We will get the following result:

0     NaN
1    1.30
2    1.35
Name: Price, dtype: float64

And this means that the average price by applying pandas.DataFrame.rolling method with a window value of 2 at timeframe 3 includes its current price and the price of previous timeframe (timeframe 2) in the calculation of mean, not the 2 last observed timeframe (timeframe 1 and timeframe 2). In order to include 2 observations in the average, we must pass closed='left' into the rolling method.

print(df['Price'].rolling(2, closed='left').mean())

The result will now be:

0    NaN
1    NaN
2    1.3
Name: Price, dtype: float64

Other libraries can make default parameter like 'center=True' with its method. The calculation is now taken over a window such that the midpoint of the window is on the current timeframe, subsequent timeframes are also taken in the calculation and this can create a leaky calculation.

Features creation

Standard original financial data contains only 5 columns OPEN, HIGH, LOW, CLOSE and VOLUME in each timeframe, which does not represent some characteristics of time series data such as momentum or trends. Therefore, to get a better performance model, data scientists often create additional features based on these 5 raw columns.

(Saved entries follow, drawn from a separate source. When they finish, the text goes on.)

Lemma record_qc_loop_total bitmap i es h vs :
  Forall (fun e => PubkeyCommit (pubkey_hex e) = pubkey_commit e) es ->
  Forall (fun e => is_Some (vs !! pubkey_hex e)) es ->
  is_Some (record_qc_loop bitmap i es h vs).
Proof.
  revert i vs. induction es as [|e es IH]; intros i vs Hc Hv; [by eexists|].
  apply Forall_cons in Hc as [Hc Hcs]. apply Forall_cons in Hv as [[v Hv] Hvs]. cbn [record_qc_loop].
  destruct (bit_set bitmap i); cbn [negb]; [|by apply IH]. rewrite Hv.
  rewrite bool_decide_false by (intros C; by destruct C). apply IH; [done|].
  eapply Forall_impl; [exact Hvs|]. intros e' [v' He']. cbv beta.
  destruct (decide (pubkey_hex e = pubkey_hex e')) as [->|].
  - rewrite lookup_insert_eq. by eexists.
  - rewrite lookup_insert_ne by done. by eexists.
Qed.

Section Run.
Context (s : EpochSnapshot) (vs : gmap bytes ValidatorRecord).
Context (Hwf : SnapshotWellFormed s = true) (Hq : Qualified s = true) (Hep : epoch_id s = 0).
Context (Hn : length (entries s) = 7%nat).
Context (Hkeys : Forall (fun e => exists pk, HexToPublicKey (pubkey_hex e) = Some pk) (entries s)).
Context (Hreg : Forall (fun e => is_Some (vs !! pubkey_hex e)) (entries s)).

Definition run_genesis : Engine :=
  mkEngine (mkState 2 true false [(0, s)] NullRecord NullRecord false)
    (set_validators EmptyRegistry vs) tt.

Abbreviation connect := (ConnectBlock accept_all ZeroHash idle_modules idle_promotion run_genesis).
Abbreviation reach := (chain_reachable accept_all ZeroHash idle_modules idle_promotion run_genesis).

Lemma connect_quiet c :
  size c < 479 -> connect c (quiet (size c)) = Some (c ++ [mkFrame (quiet (size c)) (tip_engine run_genesis c)]).
Proof using.
  clear Hn Hep. intros Hc. unfold ConnectBlock. cbn [Block.height quiet]. rewrite Z.eqb_refl. cbn [negb].
  unfold ApplyBlockModules_. cbn [Block.height quiet]. rewrite early_height by lia.
  unfold idle_modules, FeedFinalityCerts_. cbv beta iota zeta.
  change (ParseFinalityBlock ParseOpReturn (quiet (size c))) with NONE. cbv beta iota zeta.
  unfold idle_promotion. cbv beta iota zeta. rewrite no_boundary by (pose proof (size_nonneg c); lia).
  by destruct (tip_engine run_genesis c) as [st reg []].
Qed.

Definition quiet_chain (n : nat) : list Frame :=
  map (fun i => mkFrame (quiet (Z.of_nat i)) run_genesis) (seq 0 n).

Lemma quiet_chain_reach n :
  (n <= 479)%nat ->
  reach (quiet_chain n) /\ tip_engine run_genesis (quiet_chain n) = run_genesis
  /\ size (quiet_chain n) = Z.of_nat n.
Proof using.
  clear Hn Hep. unfold size, quiet_chain at 3. rewrite length_map, length_seq.
  induction n as [|n IH]; intros Hle; [split; [constructor|done]|].
  destruct IH as (H1 & H2 & _); [lia|]. split; [|split; [|done]].
  - apply (chain_next _ _ _ _ _ (quiet_chain n)); [done|].
    apply (step_connect _ _ _ _ _ _ (quiet (size (quiet_chain n)))).
    rewrite connect_quiet by (unfold size, quiet_chain; rewrite length_map, length_seq; lia).
    rewrite H2. unfold quiet_chain at 3. rewrite seq_S, map_app. cbn [map].
    do 4 f_equal. unfold size, quiet_chain. by rewrite length_map, length_seq.
  - unfold quiet_chain. rewrite seq_S, map_app. apply tip_engine_snoc.
Qed.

And these features are created based on technical and financial indicators used by traders.

For instance, we can use TALIpp library to generate the RSI indicator:

import random

from talipp.ohlcv import OHLCVFactory
from talipp.indicators import RSI

if __name__ == "__main__":

    close = random.sample(range(1, 10000), 1000)
    ohlcv = OHLCVFactory.from_matrix2([
        random.sample(range(1, 10000), 1000),
        random.sample(range(1, 10000), 1000),
        random.sample(range(1, 10000), 1000),
        random.sample(range(1, 10000), 1000),
        random.sample(range(1, 10000), 1000)]
    )
  
    print(f'RSI: {RSI(14, close)[-1]}')

Modeling

The objective of the model is to predict future outcomes by utilizing real-time features created from raw data that corresponds to the present cryptocurrency market.

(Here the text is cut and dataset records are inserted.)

(** ** Retrying steps *)

(** X1: [navigate_to_lens] never raises, for any number of retries; it
    sleeps 2 seconds after each failed round, and it returns [False]
    exactly when all [retries] rounds failed. *)
Theorem navigate_to_lens_rounds {B} (bk : Backend B) driver image_url timeout
    (retries : nat) (s : St B) :
  exists (b : bool) (k : nat),
    (navigate_to_lens bk driver image_url timeout retries s).1 = Ok b /\
    sleeps (since s (navigate_to_lens bk driver image_url timeout retries s).2)
      = replicate k 2 /\
    (if b then k < retries else k = retries)%nat.
Proof.
  unfold navigate_to_lens.
  destruct (navigate_loop_events bk driver (lens_url_of image_url) timeout retries
              retries 0 s) as (b & evs & Hr & Ht & Hev).
  apply retry_events_sleeps in Hev as (k & Hs & Hk).
  exists b, k. by rewrite (since_app _ _ _ Ht).
Qed.

(** X2: [wait_and_click_find_image_source] never raises; it sleeps 2 seconds
    after each failed round and returns [False] exactly when all [retries]
    rounds failed. *)
Theorem wait_and_click_rounds {B} (bk : Backend B) driver (retries : nat) (s : St B) :
  exists (b : bool) (k : nat),
    (wait_and_click_find_image_source bk driver retries s).1 = Ok b /\
    sleeps (since s (wait_and_click_find_image_source bk driver retries s).2)
      = replicate k 2 /\
    (if b then k < retries else k = retries)%nat.
Proof.
  unfold wait_and_click_find_image_source.
  destruct (click_loop_events bk driver find_source_button retries retries 0 s)
    as (b & evs & Hr & Ht & Hev).
  apply retry_events_sleeps in Hev as (k & Hs & Hk).
  exists b, k. by rewrite (since_app _ _ _ Ht).
Qed.

(** X3: [extract_first_image_metadata] never raises; it sleeps 2 seconds
    after each failed round and returns [None] exactly when all [retries]
    rounds failed. *)
Theorem extract_first_image_metadata_rounds {B} (bk : Backend B) driver
    (retries : nat) (s : St B) :
  exists (r : option (gmap string pyval)) (k : nat),
    (extract_first_image_metadata bk driver retries s).1 = Ok r /\
    sleeps (since s (extract_first_image_metadata bk driver retries s).2)
      = replicate k 2 /\
    match r with Some _ => (k < retries)%nat | None => k = retries end.
Proof.
  unfold extract_first_image_metadata.
  destruct (extract_loop_events bk driver retries retries 0 s)
    as (r & evs & Hr & Ht & Hev).
  apply retry_events_sleeps in Hev as (k & Hs & Hk).
  exists r, k. rewrite (since_app _ _ _ Ht). repeat split; [done.. |].
  destruct r; [by rewrite bool_decide_eq_true_2 in Hk |].
  rewrite bool_decide_eq_false_2 in Hk; [done | by intros []].
Qed.

(** ** Session acquisition, for any number of retries *)

(** X4: [init_driver] opens no session but the one it returns, and closes
    none: when it raises, no browser is left running; it calls
    [webdriver.Chrome] at most [retries] times. *)
Theorem init_driver_opens_only_what_it_returns {B} (bk : Backend B) (retries : nat)
    (s : St B) :
  opened (since s (init_driver bk retries s).2)
    = match (init_driver bk retries s).1 with Ok d => [d] | Raise _ => [] end /\
  closed (since s (init_driver bk retries s).2) = [] /\
  (attempts (since s (init_driver bk retries s).2) <= retries)%nat.
Proof.
  unfold init_driver.
  destruct (init_driver_loop_events bk retries 0 s) as (evs & Ht & Hev).
  rewrite (since_app _ _ _ Ht).
  destruct (init_events_sessions _ _ _ Hev) as [Ho Hc].
  split; [done |]. split; [done |]. by eapply init_events_attempts.
Qed.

This serves as a simple illustration where we train a LightGBM model on features generated from historical raw data. Participants are free to utilize any programming language or framework of their choice to construct their models.

import pandas as pd
import lightgbm as lgb

# Training data contains Features (Extract from your Feature Engineering step) and Label (create by NestQuant)
training_data = pd.read_parquet('training_data.parquet')

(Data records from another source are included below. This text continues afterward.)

(** ** The input field *)

Lemma step_keeps_input_cleared (e : Event) (w : World) :
  loading w = true -> input (step e w) = input w.
Proof.
  intros Hl. destruct e as [|v| |i f]; simpl.
  - reflexivity.
  - unfold input_enabled. rewrite Hl, andb_false_r. reflexivity.
  - rewrite sendMessage_rejected; [reflexivity | now right].
  - destruct (nth_error (inflight w) i) as [p|]; [|reflexivity].
    destruct p as [|m|a]; destruct f as [|new_id new_ts]; controller_code;
      try (destruct (select_error _); controller_code);
      try (destruct (entropy w); controller_code); reflexivity.
Qed.

Lemma step_cleared_while_loading (e : Event) (w : World) :
  cleared_while_loading w -> cleared_while_loading (step e w).
Proof.
  unfold cleared_while_loading. intros H Hl'.
  destruct (loading w) eqn:Hl.
  - rewrite step_keeps_input_cleared by exact Hl. now apply H.
  - destruct e as [|v| |i f]; simpl in *.
    + congruence.
    + destruct (input_enabled w); simpl in Hl'; congruence.
    + unfold sendMessage in *. rewrite Hl in *.
      destruct (negb (JS.truthy (JS.trim (input w))) || false);
        [congruence | reflexivity].
    + destruct (nth_error (inflight w) i) as [p|]; [|congruence].
      destruct p as [|m|a]; destruct f as [|new_id new_ts];
        revert Hl'; controller_code;
        try (destruct (select_error _); controller_code);
        try (destruct (entropy w); controller_code); congruence.
Qed.

Lemma run_cleared_while_loading (es : list Event) (w : World) :
  cleared_while_loading w -> cleared_while_loading (run es w).
Proof.
  revert w. induction es as [|e es IH]; intros w H; simpl; [exact H|].
  apply IH, step_cleared_while_loading, H.
Qed.

(** C10: an accepted send issues its first store request from a state in
    which the input field is already empty, and nothing puts the text
    back: the field is empty while the send is in flight, whatever events
    arrive, and it is empty when the send ends, whether the first insertion
    fails, the second fails, or both are served. *)
Theorem input_cleared_by_send (w : World) (id1 t1 id2 t2 : string) :
  JS.trim (input w) <> "" -> loading w = false ->
  let n := List.length (inflight w) in
  let text := JS.trim (input w) in
  let w0 := setLoading true (setInput "" w) in
  (* the request leaves after the field is cleared *)
  (input w0 = "" /\ calls w0 = calls w /\
   step Submit w = saveMessage role_user text (AwaitSaveUser text) w0 /\
   input (step Submit w) = "" /\ loading (step Submit w) = true) /\
  (* the three ways the send ends *)
  input (run [Submit; Resolve n Fault] w) = "" /\
  input (run [Submit; Resolve n (Served id1 t1); Resolve n Fault] w) = "" /\
  input (run [Submit; Resolve n (Served id1 t1);
              Resolve n (Served id2 t2)] w) = "" /\
  (* under any interleaving of events *)
  (forall es : list Event,
     let w2 := run es (step Submit w) in
     (loading w2 = true -> input w2 = "") /\
     (forall e, loading w2 = true -> input (step e w2) = "")).
Proof.
  intros Ht Hl n text w0. subst n text w0.
  rewrite (run_send_first_fault w Ht Hl).
  rewrite (run_send_second_fault w id1 t1 Ht Hl).
  rewrite (run_send_both_served w id1 t1 id2 t2 Ht Hl).
  assert (cleared_while_loading (step Submit w)) as C.
  { rewrite (run_send_started w Ht Hl). now intros _. }
  split; [|repeat split].
  - rewrite (run_send_started w Ht Hl). repeat split.
  - now apply run_cleared_while_loading.
  - intros e Hl2. rewrite step_keeps_input_cleared by exact Hl2.
    now apply run_cleared_while_loading.
Qed.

# Future data need to predict contain Feature(Extract from your Feature Engineering step)
future_data = pd.read_parquet('future_data.parquet')

feature_names = [f for f in training_data.columns if "feature" in f]

# Params of model
params = {'objective': 'regression',
          'metric': ['mse'],
          'boosting':'gbdt',
          'num_boost_round': 100,
          'learning_rate': 0.01,
          'max_depth': 1,
          'num_leaves': 2}
# Training step
train_data = lgb.Dataset(training_data[feature_names], training_data['label'])
model = lgb.train(params, train_data, valid_names=['train'])

# Predict the Future data and Save it to submit results
predictions = model.predict(future_data[feature_names])
predictions.to_csv("predictions.csv")

Diagnostics

In this section, there are two tools available.

  1. Users have the capability to assess the performance of the model, estimate risk indicators, analyze the impact, and evaluate the correlation with the actual data using the provided tools.

  2. The backtest engine is a tool used to calculate the return on investment that would be achieved by applying the results of the model to a specific strategy. It allows users to simulate and evaluate the performance of their investment strategy based on the model's predictions.